What is a RESTful API?
- HTTP Methods: RESTful (Representational State Transfer) APIs use standard HTTP methods like GET, POST, PUT, and DELETE for interactions.
- Stateless: Each request from a client to a server must contain all the information needed to understand and process the request, making the API stateless.
- Resource-Based: In RESTful APIs, the focus is on resources, which are represented as URLs. Operations are performed on these resources using HTTP methods.
- JSON or XML: RESTful APIs commonly use JSON (JavaScript Object Notation) or XML (eXtensible Markup Language) for structuring data in the message body.
- Scalability and Performance: RESTful APIs are designed to be stateless and cacheable, which helps in scaling the application and improving performance.
What is Object-Oriented Programming (OOP)?

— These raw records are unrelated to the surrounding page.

(** * DADL lab site: a shallow embedding of models.py, admin_views.py, app.py

    The site is a Flask application: SQLAlchemy models ([models.py]),
    Flask-Admin views ([admin_views.py]) and the routes and bootstrap
    ([app.py]).  Python objects are attribute dictionaries, the database
    is one list of rows per model, and code that prints, flashes, touches
    the upload directory or raises runs in a state-and-exception monad.

    What belongs to third-party packages (bibtexparser, werkzeug's
    password hashing, Python's [int]) is taken as a section variable at
    the place where the source calls it. *)

From Stdlib Require Import ZArith Lia Ascii String.
From stdpp Require Import base strings gmap list sorting.

Local Open Scope Z_scope.
Local Open Scope string_scope.

(** ** Python values, truthiness, exceptions *)

Module Py.

(** The values that model attributes, form fields and SQL columns hold. *)
Inductive value : Type :=
| VNone
| VBool (b : bool)
| VInt (n : Z)
| VStr (s : string)
| VDateTime (t : Z).

#[global] Instance value_eq_dec : EqDecision value.
Proof. solve_decision. Defined.

(** [bool(v)]: what [if v], [not v] and [a or b] test. *)
Definition truthy (v : value) : bool :=
  match v with
  | VNone => false
  | VBool b => b
  | VInt n => negb (Z.eqb n 0)
  | VStr s => negb (String.eqb s EmptyString)
  | VDateTime _ => true
  end.

(** [str(v)] as an f-string interpolates it; only strings and [None]
    are interpolated by the code. *)
Definition str (v : value) : string :=
  match v with
  | VStr s => s
  | VNone => "None"
  | VBool true => "True"
  | VBool false => "False"
  | VInt _ => "<int>"
  | VDateTime _ => "<datetime>"
  end.

Inductive exn : Type :=
| TypeError (msg : string)
| ValueError (msg : string)
| OSError (msg : string)
| AttributeError (msg : string)
| IntegrityError (msg : string)
| LibraryError (msg : string).

Definition exn_message (e : exn) : string :=
  match e with
  | TypeError m | ValueError m | OSError m | AttributeError m
  | IntegrityError m | LibraryError m => m
  end.

Inductive result (A : Type) : Type :=
| Ok (a : A)
| Raise (e : exn).
Arguments Ok {A} a.
Arguments Raise {A} e.

(** Statements that read and write a state [S] and may raise. *)
Definition M (S A : Type) : Type := S -> result A * S.

Definition ret {S A} (a : A) : M S A := fun s => (Ok a, s).
Definition bind {S A B} (m : M S A) (k : A -> M S B) : M S B :=
  fun s => match m s with
           | (Ok a, s') => k a s'
           | (Raise e, s') => (Raise e, s')
           end.
Definition raise {S A} (e : exn) : M S A := fun s => (Raise e, s).
Definition get {S} : M S S := fun s => (Ok s, s).
Definition modify {S} (f : S -> S) : M S unit := fun s => (Ok tt, f s).
Definition lift_result {S A} (r : result A) : M S A := fun s => (r, s).

(** [try: body  except Exception as e: handler(e)].  The state the
    handler starts from is the one the body had reached when it raised:
    assignments made before the exception stay. *)
Definition try_except {S A} (body : M S A) (handler : exn -> M S A) : M S A :=
  fun s => match body s with
           | (Ok a, s') => (Ok a, s')
           | (Raise e, s') => handler e s'
           end.

Definition when {S} (c : bool) (m : M S unit) : M S unit :=
  if c then m else ret tt.

End Py.

Export Py.

Declare Scope py_scope.
Delimit Scope py_scope with py.
Notation "x <- m ;; k" := (bind m (fun x => k))
  (at level 100, m at next level, right associativity) : py_scope.
Notation "m ;; k" := (bind m (fun _ => k))
  (at level 100, right associativity) : py_scope.
Local Open Scope py_scope.

(** ** Objects and strings *)

(** A model instance, a BibTeX entry and a submitted form are dictionaries
    keyed by attribute or field name. *)
Abbreviation row := (gmap string value).

(** [obj.k]; an attribute that was never assigned reads as [None], as a
    mapped column does. *)
Definition getattr (self : row) (k : string) : value := default VNone (self !! k).
Definition setattr (k : string) (v : value) (self : row) : row := <[k := v]> self.

(** [s.replace(c, '')] for a one-character [c]. *)
Fixpoint str_remove (c : Ascii.ascii) (s : string) : string :=
  match s with
  | EmptyString => EmptyString
  | String a rest =>
      if Ascii.eqb a c then str_remove c rest else String a (str_remove c rest)
  end.

Definition startswith (c : Ascii.ascii) (s : string) : bool :=
  match s with
  | String a _ => Ascii.eqb a c
  | EmptyString => false
  end.

Fixpoint endswith (c : Ascii.ascii) (s : string) : bool :=
  match s with
  | EmptyString => false
  | String a EmptyString => Ascii.eqb a c
  | String _ rest => endswith c rest
  end.


(** ** The ORM layer: declarative schema, constructor, queries, session *)

Module Orm.

Inductive coltype : Type :=
| SqlInteger
| SqlString (n : nat)
| SqlText
| SqlBoolean
| SqlDateTime.

Inductive coldefault : Type :=
| NoDefault
| Scalar (v : value)
| UtcNow.

(** [db.Column(type, primary_key=, unique=, nullable=, default=)]. *)
Record column : Type := Column {
  col_name : string;
  col_type : coltype;
  col_primary_key : bool;
  col_unique : bool;
  col_nullable : bool;
  col_default : coldefault
}.

(** A column declared with no keyword is nullable and has no default. *)
Definition col (name : string) (ty : coltype) : column :=
  Column name ty false false true NoDefault.
Definition primary_key (c : column) : column :=
  Column (col_name c) (col_type c) true (col_unique c) false (col_default c).
Definition unique (c : column) : column :=
  Column (col_name c) (col_type c) (col_primary_key c) true (col_nullable c) (col_default c).
Definition not_null (c : column) : column :=
  Column (col_name c) (col_type c) (col_primary_key c) (col_unique c) false (col_default c).
Definition with_default (d : coldefault) (c : column) : column :=
  Column (col_name c) (col_type c) (col_primary_key c) (col_unique c) (col_nullable c) d.

(** A mapped class: its name, its columns in declaration order and the
    names of its relationship attributes. *)
Record mapper : Type := Mapper {
  cls_name : string;
  cls_columns : list column;
  cls_relationships : list string
}.

(** [hasattr(cls, k)] for the keyword names a constructor can be given:
    the mapped columns and relationships of the class. *)
Definition hasattr (cls : mapper) (k : string) : bool :=
  bool_decide (k ∈ ((col_name <$> cls_columns cls) ++ cls_relationships cls)%list).

(** The constructor every [db.Model] inherits.  It walks the keyword
    arguments in order, refuses a name the class does not have with a
    [TypeError] and assigns the others. *)
Fixpoint init_kwargs (cls : mapper) (kwargs : list (string * value)) (self : row)
  : result row :=
  match kwargs with
  | [] => Ok self
  | (k, v) :: rest =>
      if hasattr cls k then init_kwargs cls rest (setattr k v self)
      else Raise (TypeError ("'" +:+ k +:+ "' is an invalid keyword argument for "
                             +:+ cls_name cls))
  end.

Definition new (cls : mapper) (kwargs : list (string * value)) : result row :=
  init_kwargs cls kwargs ∅.

(** *** Queries *)

(** SQL [column = v] in a WHERE clause: true only for a non-NULL column
    holding exactly [v]. *)
Definition sql_eq (a v : value) : bool :=
  match a with
  | VNone => false
  | _ => bool_decide (a = v)
  end.

(** [query.filter_by(k1=v1, k2=v2, ...)]: the conjunction of the
    equalities. *)
Definition filter_by (criteria : list (string * value)) (rows : list row) : list row :=
  filter (fun r : row =>
            forallb (fun kv : string * value => sql_eq (getattr r kv.1) kv.2) criteria = true)
         rows.

(** [query.first()], [query.all()], [query.count()], [query.limit(n)]. *)
Definition first (rows : list row) : option row := head rows.
Definition all (rows : list row) : list row := rows.
Definition count (rows : list row) : nat := length rows.
Definition limit (n : nat) (rows : list row) : list row := take n rows.

(** The integer an Integer column holds, NULL otherwise. *)
Definition int_of (v : value) : option Z :=
  match v with
  | VInt n => Some n
  | _ => None
  end.

(** SQLite's ordering of an Integer column: NULL sorts below every
    number. *)
Definition null_le (a b : option Z) : Prop :=
  match a, b with
  | None, _ => True
  | Some _, None => False
  | Some x, Some y => (x <= y)%Z
  end.

#[global] Instance null_le_dec a b : Decision (null_le a b).
Proof. destruct a, b; simpl; apply _. Defined.

(** [a] comes no later than [b] under [ORDER BY k DESC]. *)
Definition desc (k : string) (a b : row) : Prop :=
  null_le (int_of (getattr b k)) (int_of (getattr a k)).

#[global] Instance desc_dec k a b : Decision (desc k a b).
Proof. unfold desc. apply _. Defined.

(** [query.order_by(Model.k.desc())].  SQL leaves the order of rows with
    equal keys open; the merge sort fixes one. *)
Definition order_by_desc (k : string) (rows : list row) : list row :=
  merge_sort (desc k) rows.

End Orm.

Export Orm.

(** *** Database and session *)

(** The stored rows of each mapped class, keyed by class name, in
    insertion order. *)
Abbreviation database := (gmap string (list row)).

Definition table (cls : mapper) (d : database) : list row :=
  default [] (d !! cls_name cls).

(** What a request or the bootstrap can read and change: the committed
    database, the objects added to the session and not yet committed, the
    operator console, the clock, the regular files and directories under
    the working directory, the identifier kept in the login session and
    the flashed messages.  Files and directories are keyed by their path
    written without [.] and [..] components; the file operations look up
    the path they are given as it is written, so they are the system's
    for paths of that form only, and the properties about files are
    stated for such paths. *)
Inductive node : Type := File | Dir.

Record world : Type := World {
  db : database;
  session_new : list (mapper * row);
  stdout : list string;
  utcnow : Z;
  fs : gmap string node;
  login_session : option Z;
  flashes : list (string * string)
}.

Definition set_db (d : database) (w : world) : world :=
  World d (session_new w) (stdout w) (utcnow w) (fs w) (login_session w) (flashes w).
Definition set_session_new (l : list (mapper * row)) (w : world) : world :=
  World (db w) l (stdout w) (utcnow w) (fs w) (login_session w) (flashes w).
Definition set_stdout (l : list string) (w : world) : world :=
  World (db w) (session_new w) l (utcnow w) (fs w) (login_session w) (flashes w).
Definition set_fs (f : gmap string node) (w : world) : world :=
  World (db w) (session_new w) (stdout w) (utcnow w) f (login_session w) (flashes w).
Definition set_login_session (u : option Z) (w : world) : world :=
  World (db w) (session_new w) (stdout w) (utcnow w) (fs w) u (flashes w).
Definition set_flashes (l : list (string * string)) (w : world) : world :=
  World (db w) (session_new w) (stdout w) (utcnow w) (fs w) (login_session w) l.

(** [print(line)]. *)
Definition print (line : string) : M world unit :=
  modify (fun w => set_stdout (stdout w ++ [line])%list w).

(** [Model.query]: the committed rows of the class.  The bootstrap only
    queries a class before it adds an object of that class, so pending
    objects never belong to the queried table. *)
Definition query (cls : mapper) : M world (list row) :=
  w <- get ;; ret (table cls (db w)).

(** [db.session.add(obj)]. *)
Definition session_add (cls : mapper) (obj : row) : M world unit :=
  modify (fun w => set_session_new (session_new w ++ [(cls, obj)])%list w).

(** The value an INSERT gives a column the object left at [None]. *)
Definition apply_default (now : Z) (c : column) (obj : row) : row :=
  match getattr obj (col_name c), col_default c with
  | VNone, Scalar v => setattr (col_name c) v obj
  | VNone, UtcNow => setattr (col_name c) (VDateTime now) obj
  | _, _ => obj
  end.

(** SQLite's row id for a fresh row: one more than the largest one. *)
Definition next_id (rows : list row) : Z :=
  1 + foldr Z.max 0 (omap (fun r : row => int_of (getattr r "id")) rows).

Definition assign_id (rows : list row) (obj : row) : row :=
  match getattr obj "id" with
  | VNone => setattr "id" (VInt (next_id rows)) obj
  | _ => obj
  end.

Definition violates_not_null (c : column) (obj : row) : bool :=
  negb (col_nullable c) && bool_decide (getattr obj (col_name c) = VNone).

Definition violates_unique (c : column) (rows : list row) (obj : row) : bool :=
  (col_unique c || col_primary_key c)
  && existsb (fun r : row => sql_eq (getattr r (col_name c)) (getattr obj (col_name c))) rows.

(** INSERT of one pending object.  Ids are integers without bound; the
    64-bit limit of the database is not modelled. *)
Definition insert_row (now : Z) (cls : mapper) (obj : row) (d : database)
  : result database :=
  let rows := table cls d in
  let obj := assign_id rows (foldr (apply_default now) obj (cls_columns cls)) in
  match List.find (fun c => violates_not_null c obj) (cls_columns cls) with
  | Some c => Raise (IntegrityError ("NOT NULL constraint failed: "
                                      +:+ cls_name cls +:+ "." +:+ col_name c))
  | None =>
      match List.find (fun c => violates_unique c rows obj) (cls_columns cls) with
      | Some c => Raise (IntegrityError ("UNIQUE constraint failed: "
                                          +:+ cls_name cls +:+ "." +:+ col_name c))
      | None => Ok (<[cls_name cls := (rows ++ [obj])%list]> d)
      end
  end.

Object-Oriented Programming (OOP) is a programming paradigm that organizes software design around data, or objects, rather than functions and logic. It focuses on encapsulating both data and the functions that operate on that data within the same unit, known as an object. OOP allows for code reusability through inheritance, where new classes can be created based on existing ones. It also enables polymorphism, where objects of different types can be treated as objects of a common type, and abstraction, which simplifies complex systems by exposing only essential features. This approach makes it easier to manage and maintain code, promoting modularity and a clear structure
- Encapsulation: OOP allows for the bundling of data and methods that operate on that data within a single unit called an “object.”
- Inheritance: OOP enables the creation of new classes based on existing classes, inheriting attributes and behaviors, and allowing for code reuse.
- Polymorphism: OOP allows objects of different types to be treated as objects of a common type, enabling a single interface to represent different implementations.
- Abstraction: OOP provides a way to hide the complex reality while exposing only the essential features of an object, making it easier to understand and work with.
- Classes and Objects: In OOP, a class defines the blueprint for creating objects, and objects are instances of classes.
- Method Overriding: OOP allows derived classes to provide specific implementations of methods that are already defined in their base classes.
- Constructors and Destructors: OOP languages often include special methods for initializing and cleaning up objects.
- Access Control: OOP provides mechanisms to control access to object attributes, typically through public, private, and protected access modifiers.
- Modularity: OOP promotes modularity and code organization, making it easier to manage and maintain large software projects.
- Design Patterns: OOP provides a foundation for various design patterns, which are solutions to common software design problems.
How can you ensure the security of an API?
Authentication and Authorization:
- Authentication: Verifying the identity of the caller using mechanisms like OAuth, JWT, or API keys.
- Authorization: Ensuring the authenticated user has the right permissions to perform an action.
Data Protection:
- Input Validation: Checking and sanitizing input data to prevent injections or malicious data.
- HTTPS: Encrypting data in transit using SSL/TLS to prevent eavesdropping and man-in-the-middle attacks.
Rate Limiting and Throttling:
- Implementing controls to prevent abuse by limiting the number of API calls from a user or IP, ensuring fair usage and preventing DoS attacks.